IDCA president Eliot Noyes in discussion with students and members 
of improvisational theater group, The Moving Company

During the weeklong event, the environmental activists and the students protested the conference, targeting its lack of political engagement, its flimsy grasp of pressing environmental issues and its outmoded non-participatory format. In their view, design was not about the promulgation of good taste or the upholding of professional values; it had much larger social, and specifically environmental, repercussions for which designers must claim responsibility. Nor, for them, was design only about objects and structures; rather, they understood it in terms of interconnected systems and processes and specifically, within the context of the exploitation of natural resources and unchecked population growth.

Herbert Bayer at the IDCA

The protests at the 1970 Aspen conference epitomized more widespread clashes that took place during the late 1960s and early 1970s between an emerging counterculture and the economically and politically dominant regime, over issues such as; the U.S. government’s military intervention in Vietnam, the draft, and the civil rights movement.
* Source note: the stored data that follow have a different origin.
(** ** The records of the feed *)

(** The parser imports its record types from [src/types/train.ts], whose
    text is missing. Each record below has the fields the parser reads,
    with the names it reads them by; the coordinates of a stop and the shape
    points, which the parser hands on unread, are left out. *)

Module Route.
(** Modelled from the spec: the type [Route] of [src/types/train.ts]: id,
    long display name, optional short name. *)
Record t := mk {
  route_id : string;
  route_long_name : string;
  route_short_name : option string
}.
End Route.

Module Stop.
(** Modelled from the spec: the type [Stop] of [src/types/train.ts]: id and
    display name. *)
Record t := mk {
  stop_id : string;
  stop_name : string
}.
End Stop.

Module Trip.
(** Modelled from the spec: the type [Trip] of [src/types/train.ts]: id,
    owning route id, short display name (the train number), headsign,
    owning service id. A text field that is missing is the empty string:
    the parser tests these fields for truthiness before it uses them. *)
Record t := mk {
  trip_id : string;
  route_id : string;
  trip_short_name : string;
  trip_headsign : string;
  service_id : string
}.
End Trip.

Module StopTime.
(** Modelled from the spec: the type [StopTime] of [src/types/train.ts]:
    stop id, arrival and departure as [HH:MM:SS] text, integer sequence
    number. *)
Record t := mk {
  stop_id : string;
  arrival_time : string;
  departure_time : string;
  stop_sequence : Z
}.
End StopTime.

Module CalendarEntry.
(** Modelled from the spec: the type [CalendarEntry] of
    [src/types/train.ts]: a flag per weekday and the inclusive bounds of
    the date range, as [YYYYMMDD] integers. *)
Record t := mk {
  service_id : string;
  monday : bool;
  tuesday : bool;
  wednesday : bool;
  thursday : bool;
  friday : bool;
  saturday : bool;
  sunday : bool;
  start_date : Z;
  end_date : Z
}.
End CalendarEntry.

Module CalendarDateException.
(** Modelled from the spec: the type [CalendarDateException] of
    [src/types/train.ts]: service id, [YYYYMMDD] date, and the type, 1 for
    added and 2 for removed. *)
Record t := mk {
  service_id : string;
  date : Z;
  exception_type : Z
}.
End CalendarDateException.

Module EnrichedStopTime.
(** Modelled from the spec: the type [EnrichedStopTime] of
    [src/types/train.ts], a stop-time with the name and the code of its
    stop. The parser builds it as [{ ...time, stop_name, stop_code }]: the
    spread copies every property of the stop-time as it is. *)
Record t := mk {
  time : StopTime.t;
  stop_name : string;
  stop_code : string
}.
Definition stop_id (e : t) : string := StopTime.stop_id (time e).
Definition arrival_time (e : t) : string := StopTime.arrival_time (time e).
Definition departure_time (e : t) : string := StopTime.departure_time (time e).
Definition stop_sequence (e : t) : Z := StopTime.stop_sequence (time e).
End EnrichedStopTime.

(** A [Date], seen through the four getters the parser calls. *)
Module Date.
Record t := mk {
  getFullYear : Z;
  getMonth : Z;
  getDate : Z;
  getDay : Z
}.
End Date.

Module SearchResult.
(** Modelled from the spec: the type [SearchResult] of [src/types/train.ts],
    with the type tag and the payloads [search] builds. *)
Inductive kind := station | route | train.
Inductive payload :=
  | of_stop (stop : Stop.t)
  | of_route (route : Route.t)
  | of_trip (trip_id : string)
  | of_trip_stop (trip_id stop_id stop_name : string).
Record t := mk {
  id : string;
  name : string;
  subtitle : string;
  type : kind;
  data : payload
}.
End SearchResult.

(** An element of the array [findTripsWithStops] returns. *)
Module TripMatch.
Record t := mk {
  tripId : string;
  fromStop : EnrichedStopTime.t;
  toStop : EnrichedStopTime.t;
  intermediateStops : list EnrichedStopTime.t
}.
End TripMatch.

(** ** The parser state *)

Record GTFSParser := {
  routes : JsMap Route.t;
  stops : JsMap Stop.t;
  stopTimes : JsMap (list StopTime.t);
  trips : gmap string Trip.t;
  tripsByNumber : gmap string (list Trip.t);
  calendarEntries : gmap string CalendarEntry.t;
  calendarDateExceptions : gmap string (gmap Z Z);
  hasCalendarData : bool;
  isLoaded : bool
}.

(** The state the constructor leaves. *)
Definition new_parser : GTFSParser := {|
  routes := [];
  stops := [];
  stopTimes := [];
  trips := ∅;
  tripsByNumber := ∅;
  calendarEntries := ∅;
  calendarDateExceptions := ∅;
  hasCalendarData := false;
  isLoaded := false
|}.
In terms of design discourse, the protests connected to contemporaneous debates in which radical architecture collectives such as Superstudio or UFO used their anti-design ethos to challenge modernist orthodoxies. More specifically, as part of a growing critique against corporate modernism and rationalist approaches toward design, students and activists occupied other design conferences of the period. The 1970's edition of the American Institute of Architects annual conference, in Boston, was also subject to a revolt in which student president Taylor Culver and his fellow students took over the podium from the AIA President.

Members of improvisational theater group, The Moving Company, 
walking amidst the audience 

The students’ criticisms bewildered and discomfited the conference leadership. Not only did they challenge the IDCA as an institution — and the modernist values that it espoused — but they also caused board members to question their personal ideals. Afterwards, several IDCA members described themselves as being “shaken” or “bruised” by the events. Noyes, for example, was so disillusioned that during the debriefing meeting that followed, he voted for the abandonment of the conference and resigned his IDCA presidency.
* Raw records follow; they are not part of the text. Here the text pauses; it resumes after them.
(** C10: the menu entries for requests and for clients keep the inventory
    and the history (and the queue of the other kind); the menu entries for
    products and the undo keep both queues; [atenderCliente] on an empty
    waiting list returns the state it was given. *)
Theorem C10_frame (op : Opcion) (s : SistemaGestion) :
  let s' := (ejecutar op s).1 in
  match op with
  | RegistrarSolicitud _ | ProcesarSolicitud | ConsultarSolicitudEnProceso
  | ListarSolicitudesPendientes =>
      inventario s' = inventario s ∧
      historialCambios s' = historialCambios s ∧
      clientesEnEspera s' = clientesEnEspera s
  | RegistrarClienteEnEspera _ | AtenderCliente | ConsultarListaDeEspera =>
      inventario s' = inventario s ∧
      historialCambios s' = historialCambios s ∧
      solicitudes s' = solicitudes s
  | RegistrarProducto _ | EliminarProducto _ | ConsultarProducto _
  | ListarProductos | DeshacerUltimaAccion =>
      solicitudes s' = solicitudes s ∧
      clientesEnEspera s' = clientesEnEspera s
  end ∧
  atenderCliente
    (mkSistema (inventario s) (solicitudes s) [] (historialCambios s))
    = (mkSistema (inventario s) (solicitudes s) [] (historialCambios s),
       [Texto "No hay clientes en espera."; Endl]).
Proof.
  split; [|done]. destruct op; cbn [ejecutar]; try done.
  - unfold eliminarProducto. by destruct (find_if _ _) as [[??]|].
  - unfold consultarProducto. by destruct (find_if _ _) as [[??]|].
  - unfold procesarSolicitud. by destruct (solicitudes s).
  - unfold consultarSolicitudEnProceso. by destruct (solicitudes s).
  - unfold atenderCliente. by destruct (clientesEnEspera s).
  - unfold deshacerUltimaAccion.
    destruct (pop_back _) as [[r c]|]; [|done].
    destruct (String.eqb _ _); [|by destruct (String.eqb _ _)].
    by destruct (find_if _ _) as [[??]|].
Qed.

(** ** Sample sessions *)

(** Register "Widget", delete it, undo: the listing shows it again. *)
Example sesion_widget :
  let s := sesion [RegistrarProducto widget; EliminarProducto "Widget"]
             sistema_inicial in
  (listarProductos s).2 = [] ∧
  listarProductos (deshacerUltimaAccion s).1
    = (mkSistema [widget] [] [] [mkCambio "agregar" widget],
       linea_producto widget).
Proof. by vm_compute. Qed.

(** Register "Apple" and "Banana", undo: only "Apple" remains. *)
Example sesion_apple_banana :
  inventario
    (sesion [RegistrarProducto apple; RegistrarProducto banana;
             DeshacerUltimaAccion] sistema_inicial)
    = [apple].
Proof. by vm_compute. Qed.

(** The state [almacen] is the one the menu reaches. *)
Example sesion_almacen :
  sesion (altas ++ [RegistrarSolicitud (mkSolicitud 0 "dos cajas");
                    RegistrarClienteEnEspera (mkCliente 0 "Ana")])
    sistema_inicial
    = almacen.
Proof. by vm_compute. Qed.

(** The sort is stable and compares character codes: an upper-case
    letter comes before every lower-case one. *)
Example list_sort_ejemplo :
  list_sort comp
    [banana; apple_caro; mkProducto "apple" (S754_zero false) 0; widget; apple]
    = [apple_caro; apple; banana; widget;
       mkProducto "apple" (S754_zero false) 0].
Proof. by vm_compute. Qed.

(** ** Queries *)

Lemma find_if_head n l :
  snd <$> find_if n l = head (llamados n l).
Proof.
  unfold find_if, llamados. induction l as [|x l IH]; [done|].
  simpl. rewrite filter_cons. destruct (decide (nombre x = n)); [done|].
  rewrite <-IH. by destruct (list_find _ l) as [[??]|].
Qed.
Many of the tensions between these central opposing visions of design continue to occupy the profession today. Certainly, the debate over design’s culpability for environmental damage has only intensified as the crisis has become more acute. Moreover, most professional design organizations still strike an uneasy balance between design’s relationship to commerce and its role as provocateur and social conscience.

An extended treatment of this subject is forthcoming in the first issue of the new journal Design & Culture.
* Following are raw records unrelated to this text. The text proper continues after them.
Lemma digest_ok (resp : Response) (r : Result) :
  digest resp = Ok r ->
  r = EMPTY_RESULT /\
    (status_code resp = 400 \/ (exists e, json resp = Raise e) \/
     exists body : gmap string pyval,
       json resp = Ok (PDict body) /\
       (body !! "emotionPredictions" = None \/
        exists v, body !! "emotionPredictions" = Some v /\ falsy v))
  \/
  exists a d f j s,
    status_code resp <> 400 /\ yields resp a d f j s /\
    r = populated a d f j s
          (py_max snd ("anger", a)
             [("disgust", d); ("fear", f); ("joy", j); ("sadness", s)]).1.
Proof.
  unfold digest. destruct (status_code resp =? 400)%Z eqn:Hs.
  { intros [= <-]. left. split; [done|]. left. by apply Z.eqb_eq. }
  apply Z.eqb_neq in Hs.
  destruct (json resp) as [data|e] eqn:Hj.
  2:{ intros [= <-]. left. split; [done|]. right. left. by exists e. }
  destruct data as [| | | | | |body]; try done. simpl.
  destruct (body !! "emotionPredictions") as [v|] eqn:Hp; simpl.
  2:{ intros [= <-]. left. split; [done|]. do 2 right. exists body. split; [done|]. by left. }
  destruct (truthy v) eqn:Hv; simpl.
  2:{ intros [= <-]. left. split; [done|]. do 2 right. exists body. split; [done|].
      right. exists v. split; [done|]. by apply truthy_false. }
  destruct (getitem0 v) as [entry|] eqn:Hg; simpl; [|done].
  intros (fields & scores & a & d & f & j & s & -> & He & Ha & Hd & Hf & Hy & Hsd & ->)%from_entry_ok.
  right. exists a, d, f, j, s. split; [done|]. split; [|done].
  destruct v as [| | | |str|l|]; try done.
  - by destruct str.
  - destruct l as [|x more]; [done|]. injection Hg as ->.
    by exists body, fields, more, scores.
Qed.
Posted in: History, Politics

Comments [9]

Alice has captured a tumultuous moment in the history of the IDCA, one in which the zeitgeist challenged the notion of a design conference, its purpose, form and content. This was not twenty years into the tenure of the International Design Conference in Aspen and questions about its relevance continued through its fiftieth year, as more design conferences emerged, threatening both its uniqueness and its authority.

The IDCA had a long run of incredible conferences and deeply loyal regulars, many of whom remained active on the board for decades. Yet, its greatest attributes, even in the nostalgic recollections of its consistent advocates, were displayed best in the early years: using the Aspen environment to bring together designers and those from business, society, the arts and humanities to be stimulated by speakers and encouraged to participate in small, informal groups where ideas flourished.

By 2004, the IDCA was financially vulnerable and had evolved to a conference in an auditorium, underground at that. At this point, under the leadership of Agnes Bourne and Jim Luebbers, the conference was placed on solid financial grounds and AIGA offered to assume responsibility for adapting its legacy to a new socially relevant role engaging fully the integrative thinking of designers to contribute solutions to global social problems.

In 2005, a small group gathered to define the best course for the future. In 2006, the new model, dubbed the Aspen Design Summit, developed concepts to advance Majora Carter’s Sustainable South Bronx; aided Sergio Palleroni’s project to convert Katrina’s waste to furniture; inspired Barbara Blauminck to create the Cooper-Hewitt exhibition “Designing for the Other 90 Percent”, based on Paul Polak’s International Development Strategies, which also gained a new communications strategy; and Ann Willoughby proposed a project to provide women in Myanmar with micro-enterprises based on the digital camera.

This month, another branch of the transformation was launched, the Aspen Design Challenge, which has gone out to every design college in the world encouraging them to respond to a brief on raising awareness of clean water issues, with the chance to present student projects at Aspen Institute gatherings, in Davos and in Copenhagen during the World Summit on Climate Change.

AIGA is actively involved in a transformation of the IDCA today that draws a direct parallel to the frustrations of three decades ago. AIGA is hoping to capture all that was great about Aspen while inviting designers to go beyond the role that Alice proposes in her conclusion, as provocateur and social conscience. We are taking the role one step further, which is not to expound but to develop actionable solutions that demonstrate the greater value of design.
Ric Grefé

After the reading of this post I've been digging through my archives, and found a report of this conference published by the end of 1970 in french design magazine CRÉE.
It features Jean Baudrillard's declaration about ecology in design (France was the guest country that year).
As it may interest some readers out there, here's the link.
For non-french readers, please use your favorite translator.
Loïc Boyer

I was surprised by your simplification of the careers of Saul Bass, Eliot Noyes and George Nelson making it seem as though Bass only did film work, he didn't, Noyes worked directly for IBM, he didn't and Nelson worked directly for Herman Miller, he didn't.
Dan Lewis

What an interesting article about such a pivotal time. Looking into reading more about this conference. What a group of people.

dan, you're mincing butt hairs. they did. perhaps not for the full lot of their perspective careers but you're missing the point; this is a brief social observation, not a 300 page essay.
felix sockwell

Hi. Was the documentary, Aspen: 70, part of an ongoing series? What was Noyes and Weill's position as filmmakers? Is the documentary available anywhere? G
Glen Cummings

As a none designer with little knowledge of the people and events mentioned here, I found this article a very interesting (I have not enough time to read a full 300 page version even if it were available) it allows the layman an insight into design culture, and encourages further reading. Were the Ant Farm indirectly responsible for dismembered cadillacs stuck in the ceilings of clubs and bars during the 80's?
Steve Brown

For those interested in the topic and happen to be London in the next two months, I'd like to point out an exhibition by artist Martin Beck, due to open in London next week and which takes as a departure point the 1970 International Design Conference in Aspen.

The show is titled Panel 2: "Nothing better than a touch of ecology and catastrophe to unite the social classes..."; it will take place at Gasworks, south of the river and will run till 9 Nov 08. See: Link

We will be also showing the documentary IDCA, 1970 as part of the exhibition.
anna colin

It is startling to me, the large number of designer I meet who feel suspicious, apologetic, uncertain, or cynical about their role in design and the role of designers in culture. They seem to not believe themselves to be a part of the conversation that repeats over and over again the role designers can take in improving the conditions they experience around them.

This seems in stark contrast to the events of the 1970 Aspen conference, where a part of the design community thirsty for change, took it upon themselves to stir things up. I can't imagine anyone stealing the microphone at a professional event today.

I'm not saying it is appropriate, but I'd love to see it unfold.